Giacomo Meyerbeer es un gran compositor, decíamos. Demasiado grande incluso como para restringirlo a su valor coyuntural de una época pretérita. ¿Y entonces? Alberto González Lapuente, musicólogo y crítico del diario ABC, no encuentra una respuesta definitiva, pero sí tiene elaborado un argumentario que apunta a la diana. Y que procede desglosar.

 -Meyerbeer ocupa una incómoda posición entre el repertorio belcantismo y un estilo musical de rango más dramático a partir de la obra de Verdi y Wagner. Estaría en una tierra intermedia que ha contribuido a la maldición de sepultarlo.

 -La obra de Meyerbeer se enfrentó con enemigos acérrimos. El primero de todos, Richard Wagner quien dice, más o menos, en El judaísmo en la música que el hecho de que el púbico aclamé la música de Meyerbeer solo puede considerarse un síntoma del daño hecho por el judaísmo en Alemania. Las consecuencias resultaron funestas a partir de este momento, particularmente en el periodo de entreguerras, los años del nazismo y posteriormente, tal y como sucedió con el repertorio "degenerado". Paradójicamente, Meyerbeer ayudó mucho a Wagner durante su estancia en París defendiendo sus primeras óperas.

 -Hay una razón de índole práctico que llevó al declinar póstumo de su popularidad: la gran exigencia vocal de sus obras, en particular de voces de tenor, empezando por Los hugonotes y El profeta. Las protagoniza un tipo de cantante que deja de existir.

 -Las obras de Meyerbeer, en su grandilocuencia y megalomanía, implican costes elevados de producción. Y esos gastos no se rentabilizan en taquilla. Inmerecidamente, Meyerbeer es un compositor desconocido. Representar sus óperas conlleva demasiados riesgos presupuestarios, no digamos en tiempos de crisis o cuando los teatros están obligados a esmerar la relación de entradas y salidas. Se trata de una aparatosa paradoja: el autor que antaño procuraba rentabilidad y que funcionaba como infalible reclamo comercial, resulta ahora un motivo para ahuyentar a los melómanos menos iniciados.
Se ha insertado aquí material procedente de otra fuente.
(* ===== verification/EspSupportFacts.v ===== *)
(** The support code of the ESP8266 experiment: names round trip where the tables
    have no holes, the pin tables agree with each other, and what goes through the
    serial port. *)
From S2P Require Import Prelude IpAddr Format EspSupport.

(** * Names *)
Module HelpersFacts.
Import Helpers.

Lemma lookup_from_finds key t : forall k i,
  (forall j, (j < i)%nat -> exists s, t !! j = Some (Some s) /\ s <> key) -> t !! i = Some (Some key) ->
  lookup_from key t k = Some (k + Z.of_nat i).
Proof.
  induction t as [|[s|] t IH]; intros k [|i] Hb Hi; try done; cbn [lookup_from].
  - injection Hi as ->. rewrite bool_decide_true by done. f_equal; lia.
  - destruct (Hb 0%nat) as (s' & [= <-] & Hn); [lia|]. rewrite bool_decide_false by done.
    rewrite (IH (k + 1) i); [f_equal; lia| |done]. intros j Hj. apply (Hb (S j)). lia.
  - destruct (Hb 0%nat) as (s' & ? & _); [lia|done].
Qed.

(** Each name of a table without holes and repetitions goes back to its number. *)
Lemma names_round_trip (t : table) i :
  NoDup t -> ~ None ∈ t -> (i < length t)%nat ->
  exists s, lookup_string (Z.of_nat i) t = Some (Some s) /\ lookup_index s t = Some (Z.of_nat i).
Proof.
  intros Hd Hn Hi. assert (Hall : forall j, (j < length t)%nat -> exists s, t !! j = Some (Some s)).
  { intros j Hj. apply lookup_lt_is_Some in Hj as [[s|] E]; [by exists s|]. by apply list_elem_of_lookup_2 in E. }
  destruct (Hall i Hi) as [s E]. exists s. split.
  - unfold lookup_string. rewrite (proj2 (Z.leb_gt _ _)), (proj2 (Z.ltb_ge _ _)), Nat2Z.id by lia. exact E.
  - apply (lookup_from_finds s t 0 i); [|done]. intros j Hj. destruct (Hall j ltac:(lia)) as [s' E'].
    exists s'. split; [done|]. intros ->. pose proof (NoDup_lookup _ _ _ _ Hd E E'). lia.
Qed.

(** Behind a hole every search is undefined, found or not. *)
Lemma hole_undefined key (t : table) : forall k i,
  (forall j, (j < i)%nat -> exists s, t !! j = Some (Some s) /\ s <> key) -> t !! i = Some None ->
  lookup_from key t k = None.
Proof.
  induction t as [|[s|] t IH]; intros k [|i] Hb Hi; try done; cbn [lookup_from].
  destruct (Hb 0%nat) as (s' & [= <-] & Hn); [lia|]. rewrite bool_decide_false by done.
  apply (IH (k + 1) i); [|done]. intros j Hj. apply (Hb (S j)). lia.
Qed.

(** The SDK's numbers; a wrong password is the state 2. *)
#[local] Instance esp_sdk : Sdk := {
  STATION_MODE := 1%nat; SOFTAP_MODE := 2%nat; STATIONAP_MODE := 3%nat;
  AUTH_OPEN := 0%nat; AUTH_WEP := 1%nat; AUTH_WPA_PSK := 2%nat; AUTH_WPA2_PSK := 3%nat; AUTH_WPA_WPA2_PSK := 4%nat;
  STATION_IF := 0%nat; SOFTAP_IF := 1%nat;
  STATION_IDLE := 0%nat; STATION_CONNECTING := 1%nat; STATION_NO_AP_FOUND := 3%nat;
  STATION_CONNECT_FAIL := 4%nat; STATION_GOT_IP := 5%nat }.

(** The tables of modes, ciphers and interfaces are of that kind. *)
Lemma tables_complete t : t ∈ [modes; ciphers; ifacename; ifacedsc] -> NoDup t /\ ~ None ∈ t.
Proof.
  intros Ht. set_unfold in Ht. destruct_or! Ht; subst; (split; apply (bool_decide_unpack _); by vm_compute).
Qed.

(** The states of the station lack the wrong password: its name is NULL, and
    looking up the name of a later state, or one that does not exist, is
    undefined. *)
Lemma states_have_a_hole key :
  lookup_string 2 sta_states = Some None
  /\ (key <> str "Idle" -> key <> str "Connecting" -> lookup_index key sta_states = None).
Proof.
  split; [done|]. intros H0 H1. apply (hole_undefined key sta_states 0 2); [|done].
  intros [|[|j]] Hj; [by exists (str "Idle")|by exists (str "Connecting")|lia].
Qed.

(** [skip_atoul] reads the longest decimal number, modulo 2^32. *)
Fixpoint after_digits (s : list Z) : list Z :=
  match s with c :: r => if isdigit c then after_digits r else s | [] => [] end.

Lemma digits_value_mod s : forall v v', u32 v = u32 v' -> u32 (digits_value v s) = u32 (digits_value v' s).
Proof.
  induction s as [|c s IH]; intros v v' E; [done|]. cbn [digits_value]. destruct (isdigit c); [|done].
  apply IH. unfold trunc in *. rewrite <- (Zplus_mod_idemp_l (v * 10)), <- (Zplus_mod_idemp_l (v' * 10)).
  by rewrite <- (Zmult_mod_idemp_l v), <- (Zmult_mod_idemp_l v'), E.
Qed.

Lemma skip_atoul_value s : skip_atoul s = (u32 (digits_value 0 s), after_digits s).
Proof.
  unfold skip_atoul. assert (E : forall v, fits 32 v -> skip_atoul_from v s = (u32 (digits_value v s), after_digits s));
    [|apply E; by apply (bool_decide_unpack _)].
  induction s as [|c s IH]; intros v Hv; cbn [skip_atoul_from digits_value after_digits].
  - by rewrite trunc_small.
  - destruct (isdigit c); [|by rewrite trunc_small]. rewrite IH by apply u32_ok. f_equal.
    apply digits_value_mod. rewrite trunc_trunc by done. f_equal. lia.
Qed.
End HelpersFacts.

(** * Pins *)
Module PinMapFacts.
Import PinMap.

(** A GPIO is valid exactly when it has a pin; the tables then agree on the pin,
    and the function selected is the GPIO's own but for GPIO 16, which has none. *)
Lemma pins_agree gpio :
  0 <= gpio <= 16 ->
  (USER_GPIO_IS_VALID gpio = Some true <-> gpio ∈ pin_num)
  /\ (USER_GPIO_IS_VALID gpio = Some true ->
      exists p, gpio_pin !! Z.to_nat gpio = Some p /\ pin_num !! Z.to_nat p = Some gpio
        /\ is_Some (USER_GPIO_TO_PIN_MUX gpio)
        /\ USER_GPIO_TO_PIN_FUNC gpio = Some (if gpio =? 16 then Func_0 else FUNC_GPIO gpio)).
Proof.
  intros Hg. assert (gpio ∈ below 17) as Hin.
  { unfold below. apply list_elem_of_fmap. exists (Z.to_nat gpio). rewrite elem_of_seq. lia. }
  revert Hin. clear Hg. change (below 17) with [0; 1; 2; 3; 4; 5; 6; 7; 8; 9; 10; 11; 12; 13; 14; 15; 16].
  rewrite !elem_of_cons, elem_of_nil. intros Hin.
  repeat (destruct Hin as [->|Hin];
    [split; [split; intros Hx; first [discriminate Hx|reflexivity|by apply (bool_decide_unpack _)
                                     |by apply (bool_decide_eq_true_2 _) in Hx]
            |intros Hx; first [discriminate Hx|eexists; split_and!; try done; by eexists]]|]); done.
Qed.

(** A GPIO beyond the table is read out of bounds. *)
Lemma beyond_undefined gpio : 16 < gpio -> USER_GPIO_IS_VALID gpio = None.
Proof.
  intros Hg. unfold USER_GPIO_IS_VALID. rewrite (proj2 (Z.ltb_ge _ _)) by lia.
  rewrite lookup_ge_None_2; [done|]. cbn [length gpio_pin]. lia.
Qed.
End PinMapFacts.

(** * The serial port *)
Module UartFacts.
Import Uart.

(** What the registers of port 0 do: [busy] is how often the status still shows a
    full transmit FIFO, [sent] what was put into it, [pending] the receive FIFO,
    [posted] what the console task was sent. *)
Class UartWire (W : Type) `{Chip W} := {
  busy : W -> nat;
  bound : nat;
  sent : W -> list Z;
  pending : W -> list Z;
  posted : W -> list Z;
  status_law w : let '(st, w') := READ_PERI_REG (UART_STATUS 0) w in
    (Z.land (Z.shiftr st UART_TXFIFO_CNT_S) UART_TXFIFO_CNT <? 126) = bool_decide (busy w = 0%nat)
    /\ busy w' = pred (busy w)
    /\ z2b (Z.land st UART_RXFIFO_CNT) = bool_decide (pending w <> [])
    /\ sent w' = sent w /\ pending w' = pending w /\ posted w' = posted w;
  put_law v w : let w' := WRITE_PERI_REG (UART_FIFO 0) v w in
    sent w' = sent w ++ [v] /\ (busy w' <= bound)%nat;
  take_law w x l : pending w = x :: l -> let '(v, w') := READ_PERI_REG (UART_FIFO 0) w in
    Z.land v 0xFF = x /\ pending w' = l /\ posted w' = posted w /\ sent w' = sent w;
  post_law v w : let w' := system_os_post v w in
    posted w' = posted w ++ [v] /\ pending w' = pending w /\ sent w' = sent w }.

Section Wire.
Context {W : Type} `{UartWire W}.

Lemma mask_of_field st : Z.land (Z.shiftr (Z.land st (Z.shiftl UART_TXFIFO_CNT UART_TXFIFO_CNT_S)) UART_TXFIFO_CNT_S)
  UART_TXFIFO_CNT = Z.land (Z.shiftr st UART_TXFIFO_CNT_S) UART_TXFIFO_CNT.
Proof.
  rewrite Z.shiftr_land. change (Z.shiftr (Z.shiftl UART_TXFIFO_CNT UART_TXFIFO_CNT_S) UART_TXFIFO_CNT_S) with UART_TXFIFO_CNT.
  by rewrite <- Z.land_assoc, Z.land_diag.
Qed.

Definition quiet (l : list Z) (w : W) : Prop := sent w = l /\ (busy w <= bound)%nat.

Lemma tx_one_char_sends fuel c l :
  (bound < fuel)%nat -> triple (quiet l) (uart0_tx_one_char fuel c) (fun _ => quiet (l ++ [c])).
Proof.
  intros Hf w [Hl Hb]. assert (Hb' : (busy w < fuel)%nat) by lia. clear Hb Hf. revert w Hl Hb'.
  induction fuel as [|fuel IH]; intros w Hl Hb; [lia|]. cbn [uart0_tx_one_char]. rewrite ST_bind_eq. unfold peek.
  pose proof (status_law w) as Hs. destruct (READ_PERI_REG (UART_STATUS 0) w) as [st w'].
  destruct Hs as (Hc & Hn & _ & Hs & _). rewrite mask_of_field, Hc. case_bool_decide as E.
  - do 2 eexists. split; [done|]. destruct (put_law c w') as [Hs' Hb']. split; [by rewrite Hs', Hs, Hl|done].
  - apply IH; [congruence|lia].
Qed.

(** What the console shows for a text: a line feed is preceded by a carriage
    return, the carriage returns of the text are dropped. *)
Definition shown_as (c : Z) : list Z := if c =? 10 then [13; 10] else if c =? 13 then [] else [c].
Fixpoint put_text (fuel : nat) (s : list Z) : ST W () :=
  match s with [] => mret () | c :: s => uart0_write_char fuel c;; put_text fuel s end.

Lemma write_char_sends fuel c l :
  (bound < fuel)%nat -> triple (quiet l) (uart0_write_char fuel c) (fun _ => quiet (l ++ shown_as c)).
Proof.
  intros Hf. unfold uart0_write_char, shown_as. destruct (c =? 10); [|destruct (c =? 13)].
  - eapply triple_bind; [by apply tx_one_char_sends|intros ?]. change [13; 10] with ([13] ++ [10]).
    rewrite app_assoc. by apply tx_one_char_sends.
  - apply triple_ret. by rewrite app_nil_r.
  - by apply tx_one_char_sends.
Qed.

Lemma text_is_sent fuel s l :
  (bound < fuel)%nat -> triple (quiet l) (put_text fuel s) (fun _ => quiet (l ++ concat (shown_as <$> s))).
Proof.
  intros Hf. revert l. induction s as [|c s IH]; intros l; cbn [put_text].
  - apply triple_ret. by rewrite app_nil_r.
  - eapply triple_bind; [by apply write_char_sends|intros ?]. cbn [fmap list_fmap concat]. rewrite app_assoc. apply IH.
Qed.

(** The interrupt's loop passes on everything received, in order, and ends. *)
Lemma rx_loop_posts fuel : forall w, (length (pending w) < fuel)%nat ->
  exists w', rx_loop fuel w = Some ((), w') /\ posted w' = posted w ++ pending w /\ pending w' = [] /\ sent w' = sent w.
Proof.
  induction fuel as [|fuel IH]; intros w Hf; [lia|]. cbn [rx_loop]. rewrite ST_bind_eq. unfold peek at 1.
  pose proof (status_law w) as Hs. destruct (READ_PERI_REG (UART_STATUS 0) w) as [st w1].
  destruct Hs as (_ & _ & Hz & Hs & Hp & Hq). change (Z.shiftl UART_RXFIFO_CNT UART_RXFIFO_CNT_S) with UART_RXFIFO_CNT.
  rewrite Hz. destruct (pending w) as [|x l] eqn:E.
  - rewrite bool_decide_false by tauto. exists w1. rewrite app_nil_r. by rewrite Hq.
  - rewrite bool_decide_true by done. rewrite ST_bind_eq. unfold peek at 1.
    pose proof (take_law w1 x l Hp) as Ht. destruct (READ_PERI_REG (UART_FIFO 0) w1) as [v w2].
    destruct Ht as (-> & Hp2 & Hq2 & Hs2). rewrite ST_bind_eq. unfold do_.
    destruct (post_law x w2) as (Hq3 & Hp3 & Hs3).
    destruct (IH (system_os_post x w2)) as (w' & E' & Hq' & Hp' & Hs'); [rewrite Hp3, Hp2; cbn in Hf; lia|].
    exists w'. split; [done|]. split; [|split; [done|congruence]].
    by rewrite Hq', Hq3, Hq2, Hq, Hp3, Hp2, <- app_assoc.
Qed.
End Wire.

(** The format a device without a parity gets: eight bits, one stop bit. *)
Lemma plain_format rate trig : conf0 (UartDevice rate EIGHT_BITS 0 0 ONE_STOP_BIT trig) = Z.shiftl 3 UART_BIT_NUM_S.
Proof. done. Qed.

(** [TWO_STOP_BIT] is already a bit of a register; shifted, it misses the field of
    the stop bits and raises RTS. *)
Lemma two_stop_bits_raise_rts rate trig :
  let v := conf0 (UartDevice rate EIGHT_BITS 0 0 TWO_STOP_BIT trig) in
  Z.land (Z.shiftr v UART_STOP_BIT_NUM_S) UART_STOP_BIT_NUM = 0 /\ z2b (Z.land v UART_SW_RTS) = true.
Proof. done. Qed.
End UartFacts.

(** A port that is full for two polls after every byte. *)
Record desk_port := DeskPort { d_busy : nat; d_sent : list Z; d_pending : list Z; d_posted : list Z }.
#[local] Instance desk_chip : Uart.Chip desk_port := {
  READ_PERI_REG reg w :=
    if reg =? Uart.UART_FIFO 0 then
      (hd 0 (d_pending w), DeskPort (d_busy w) (d_sent w) (tail (d_pending w)) (d_posted w))
    else (Z.lor (if bool_decide (d_busy w = 0%nat) then 0 else Z.shiftl 126 16)
                (if bool_decide (d_pending w = []) then 0 else 1),
          DeskPort (pred (d_busy w)) (d_sent w) (d_pending w) (d_posted w));
  WRITE_PERI_REG reg v w :=
    if reg =? Uart.UART_FIFO 0 then DeskPort 2 (d_sent w ++ [v]) (d_pending w) (d_posted w) else w;
  PIN_FUNC_U1TXD_BK w := w; PIN_FUNC_U0TXD w := w; PIN_PULLUP_DIS_U0TXD w := w;
  ETS_UART_INTR_ATTACH w := w; ETS_UART_INTR_ENABLE w := w; os_install_putc1 w := w;
  uart_div_modify _ _ w := w;
  system_os_post v w := DeskPort (d_busy w) (d_sent w) (d_pending w) (d_posted w ++ [u8 v]) }.

Example desk_console :
  let w := DeskPort 2 [] (str "ok") [] in
  (d_sent ∘ snd <$> UartFacts.put_text 3 (str "hi" ++ [10]) w) = Some (str "hi" ++ [13; 10])
  /\ (d_posted ∘ snd <$> Uart.uart0_rx_intr_handler 3 w) = Some (str "ok").
Proof. by vm_compute. Qed.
Puede que "el caso Meyebeer" no esté definitivamente perdido, añadimos. El compositor berlinés -en Berlín nació- sobrevive en las arias de los recitales -"Oh, paradiso", de La africana resulta insobornable para cualquier tenor postinero-, en algunos proyectos discográficos -Diana Damrau le dedicó uno específico- y en versiones de concierto, exactamente como sucedió en el Teatro Real en febrero de 2011. Regresaban Los hugonotes 84 años después de haberse representado por última vez. Meyerbeer había logrado la proeza de conservarla 60 años en el templo de Madrid, prueba inequívoca de que el gran periodo de olvido y de marginalidad sobrevino después de la Guerra Civil y de la II Guerra Mundial, como si hubiera desparecido la partitura.
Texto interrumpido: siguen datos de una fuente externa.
Lemma predict_eq r len :
  configured r -> 0 <= len <= 255 ->
  PredictTimeOnAir r len =
  (1000 * preamble_ r + 4250) * 2 ^ spreading_factor_ r / bandwidth_hz_ r
  + 1000 * counted (spreading_factor_ r) (coding_rate_ r) len * 2 ^ spreading_factor_ r / bandwidth_hz_ r.
Proof.
  intros (Hb%bandwidth_large & Hs & Hc & Hp & _) Hl. unfold PredictTimeOnAir.
  rewrite !Z.shiftl_mul_pow2 by lia. rewrite Z.mul_1_l.
  replace (len * 2 ^ 3) with (8 * len) by lia.
  fold (Z.quot (8 * len - 4 * spreading_factor_ r + 28 + 16) (4 * spreading_factor_ r)).
  set (x := if negb _ then _ else _).
  replace ((if x * coding_rate_ r <? 0 then 0 else x * coding_rate_ r) + 8)
    with (counted (spreading_factor_ r) (coding_rate_ r) len)
    by (unfold counted; fold x; destruct (Z.ltb_spec (x * coding_rate_ r) 0); lia).
  pose proof (counted_small _ _ len Hs Hc Hl) as Hsm.
  pose proof (counted_error _ _ len Hs Hc Hl) as [_ Hce].
  assert (0 < 2 ^ spreading_factor_ r <= 4096) as Hsf.
  { split; [lia|]. change 4096 with (2 ^ 12). apply Z.pow_le_mono_r; lia. }
  set (k := 2 ^ spreading_factor_ r) in *. set (c := counted _ _ _) in *.
  assert (0 <= (1000 * preamble_ r + 4250) * k < 2 ^ 31) by nia.
  rewrite !trunc_small by (unfold fits; nia).
  assert (forall a, 0 <= a < 2 ^ 31 -> 0 <= a / bandwidth_hz_ r < 2 ^ 20) as Hq.
  { intros a Ha. split; [apply Z.div_pos; lia|]. apply Z.div_lt_upper_bound; [lia|]. nia. }
  pose proof (Hq ((1000 * preamble_ r + 4250) * k)). pose proof (Hq (1000 * c * k)).
  apply strunc_small; [lia|]. nia.
Qed.

Lemma predict_error r len :
  configured r -> 0 <= len <= 255 ->
  let block := 1000 * coding_rate_ r * 2 ^ spreading_factor_ r / bandwidth_hz_ r in
  Z.abs (PredictTimeOnAir r len
         - time_on_air (bandwidth_hz_ r) (spreading_factor_ r) (coding_rate_ r) (preamble_ r) len)
  <= block + 1.
Proof.
  intros Hr Hl. cbn zeta. rewrite predict_eq by done. unfold time_on_air.
  destruct Hr as (Hb%bandwidth_large & Hs & Hc & _).
  destruct (counted_error _ _ len Hs Hc Hl) as [Hce _].
  pose proof (div_near
    (1000 * counted (spreading_factor_ r) (coding_rate_ r) len * 2 ^ spreading_factor_ r)
    (1000 * symbols (spreading_factor_ r) (coding_rate_ r) len * 2 ^ spreading_factor_ r)
    (1000 * coding_rate_ r * 2 ^ spreading_factor_ r) (bandwidth_hz_ r) ltac:(lia)) as Hn.
  assert (0 < 2 ^ spreading_factor_ r) by lia. nia.
Qed.

(** * Configuration *)

(** What the chip's registers say: bandwidth, coding rate denominator,
    spreading factor, symbol timeout and preamble. *)
Definition programmed (v : view) : option Z * Z * Z * Z * Z :=
  let mc1 := regs v !!! SX1276REG_ModemConfig1 in
  let mc2 := regs v !!! SX1276REG_ModemConfig2 in
  (BitfieldToBandwidth (Z.shiftr mc1 4), Z.land (Z.shiftr mc1 1) 7 + 4, Z.shiftr mc2 4,
   Z.shiftl (Z.land mc2 3) 8 + regs v !!! SX1276REG_SymbTimeoutLsb,
   regs v !!! SX1276REG_PreambleLSB).

Definition mc1_of (bw cr : Z) : Z :=
  u8 (Z.lor (Z.lor (Z.shiftl (BandwidthToBitfield bw) 4) (Z.shiftl (CodingRateToBitfield cr) 1)) 0x0).
Definition mc2_of (sf timeout : Z) : Z :=
  u8 (Z.lor (Z.lor (Z.lor (Z.shiftl sf 4) (Z.shiftl 0 3)) (Z.shiftl 1 2))
       (Z.land (Z.shiftr timeout 8) 0x03)).

Lemma mc1_decodes bw cr :
  bw ∈ bandwidths -> 5 <= cr <= 8 ->
  BitfieldToBandwidth (Z.shiftr (mc1_of bw cr) 4) = Some bw
  /\ Z.land (Z.shiftr (mc1_of bw cr) 1) 7 + 4 = cr.
Proof.
  intros Hb Hc. assert (cr = 5 \/ cr = 6 \/ cr = 7 \/ cr = 8) as Hcr by lia.
  unfold bandwidths in Hb. rewrite !elem_of_cons, elem_of_nil in Hb.
  destruct Hcr as [->|[->|[->| ->]]];
    repeat (destruct Hb as [->|Hb]; [by vm_compute|]); done.
Qed.

Lemma mc2_decodes sf timeout :
  6 <= sf <= 12 -> 0 <= timeout < 1024 ->
  Z.shiftr (mc2_of sf timeout) 4 = sf
  /\ Z.shiftl (Z.land (mc2_of sf timeout) 3) 8 + Z.land timeout 0xff = timeout.
Proof.
  intros Hs Ht. change 0xff with (Z.ones 8). rewrite Z.land_ones by lia.
  assert (Z.land (Z.shiftr timeout 8) 0x03 = timeout / 2 ^ 8) as Ehi.
  { change 0x03 with (Z.ones 2). rewrite Z.land_ones, Z.shiftr_div_pow2 by lia. word_lia. }
  unfold mc2_of. rewrite Ehi. 
  assert (sf = 6 \/ sf = 7 \/ sf = 8 \/ sf = 9 \/ sf = 10 \/ sf = 11 \/ sf = 12) as Hsf by lia.
  assert (timeout / 2 ^ 8 = 0 \/ timeout / 2 ^ 8 = 1 \/ timeout / 2 ^ 8 = 2 \/ timeout / 2 ^ 8 = 3)
    as Hq by word_lia.
  split.
  - destruct Hsf as [->|[->|[->|[->|[->|[->| ->]]]]]]; destruct Hq as [->|[->|[->| ->]]]; by vm_compute.
  - rewrite (Z.div_mod timeout (2 ^ 8)) at 3 by done.
    destruct Hsf as [->|[->|[->|[->|[->|[->| ->]]]]]]; destruct Hq as [->|[->|[->| ->]]];
      vm_compute (Z.shiftl _ _); lia.
Qed.

Section Configure.
Context {W : Type} `{HS : Spi W} {HC : Sx1276 W}.

Lemma regs_set_reg a x v : regs (set_reg a x v) = <[a := x]> (regs v).
Proof. done. Qed.

Lemma triple_write_mode r v x :
  bool_decide (x ∉ [0x83; 0x86]) = true ->
  triple (at_ r v) (WriteRegister SX1276REG_OpMode x true) (fun _ => at_ r (tick 10 v)).
Proof.
  intros Hx%bool_decide_eq_true. unfold WriteRegister, when.
  eapply (triple_bind _ _ (fun _ => at_ r v)).
  { intros [r' w] [Hr Hw]; cbn in Hr, Hw; subst. pose proof (write_idle x w Hx) as E. unfold chip.
    destruct (transaction _ x w) as [y w']. exists y, (r, w'). done. }
  intros ?; cbn beta. do 2 chip_step. by apply triple_ret.
Qed.

Lemma not_tx_rx x : bool_decide (Z.land x 0xf8 ∉ [0x83; 0x86]) = true.
Proof.
  apply bool_decide_eq_true. change 0xf8 with (Z.shiftl (Z.ones 5) 3).
  rewrite land_field by lia. rewrite !not_elem_of_cons.
  split_and!; [..|by apply not_elem_of_nil]; pow2s; lia.
Qed.

Lemma triple_Begin r v :
  configured r ->
  triple (at_ r v) Begin
    (fun ok s => aired (look s.2) = aired v
       /\ if ok then s.1 = with_alive r
                 /\ programmed (look s.2)
                    = (Some (bandwidth_hz_ r), coding_rate_ r, spreading_factor_ r,
                       symbol_timeout_ r, u8 (preamble_ r))
          else s.1 = r).
Proof.
  intros (Hb & Hs & Hc & _ & Ht). unfold Begin.
  chip_step. eapply triple_bind; [apply triple_write_mode, not_tx_rx|]. intros ?; cbn beta.
  do 2 (eapply triple_bind; [by apply triple_write_mode|]; intros ?; cbn beta).
  chip_step. chip_step. match goal with |- context [negb ?b] => destruct b end; cbn [negb].
  2: { by apply triple_ret; intros s [-> ->]. }
  do 8 chip_step. apply triple_ret. intros s [-> ->]. split; [done|]. split; [done|].
  cbn [with_alive bandwidth_hz_ coding_rate_ spreading_factor_ symbol_timeout_ preamble_].
  fold (mc1_of (bandwidth_hz_ r) (coding_rate_ r)) (mc2_of (spreading_factor_ r) (symbol_timeout_ r)).
  unfold programmed. rewrite !regs_set_reg.
  repeat first [rewrite lookup_total_insert_eq | rewrite lookup_total_insert_ne by done].
  destruct (mc1_decodes _ _ Hb Hc) as [-> ->]. by destruct (mc2_decodes _ _ Hs Ht) as [-> ->].
Qed.
End Configure.

(** * Properties *)

Section Properties.
Context {W : Type} `{HS : Spi W} {HC : Sx1276 W}.

(** A reception from a radio that rewinds the FIFO pointer, or whose pointer
    is where the next packet will be. *)
Definition clean (r : radio) (v : view) : Prop :=
  rx_warm_ r = false \/ (ptr v = 0 /\ regs v !!! SX1276REG_FifoRxBaseAddr = 0).

Lemma inited_clean r v :
  clean r v -> ptr (inited r v) = 0 /\ regs (inited r v) !!! SX1276REG_FifoRxBaseAddr = 0
               /\ next (inited r v) = next v.
Proof.
  intros Hc. unfold inited. destruct (rx_warm_ r) eqn:Ew.
  - destruct Hc as [|[]]; [congruence|done].
  - cbn. split; [done|]. split; [|done]. by repeat first
      [rewrite lookup_total_insert_eq | rewrite lookup_total_insert_ne by done].
Qed.

(** What [ReceiveMessage] makes of the next event on the air. *)
Definition heard (e : event) (size : Z) : reception :=
  match e with
  | Packet p _ =>
      if Z.of_nat (length p) - 1 <=? size
      then Reception true (take (length p - 1) p) false
      else Reception false [] false
  | Quiet => Reception false [] false
  end.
Se trata de devolverle a Meyebeer lo que es de Meyerbeer, introduciendo razones para exhumarlo tal como le ha ocurrido a la figura del propio Rossini en el último cuarto del siglo XX y en el comienzo del siglo XXI. Los prodigios del Festival de Pesaro, el trabajo musicológico de Alberto Zedda y la "reconstrucción" de la vocalidad rossiniana permiten hacernos hoy una idea total de Rossini que trasciende la devoción cultivada tradicionalmente al Barbero de Sevilla o a la Cenerentola.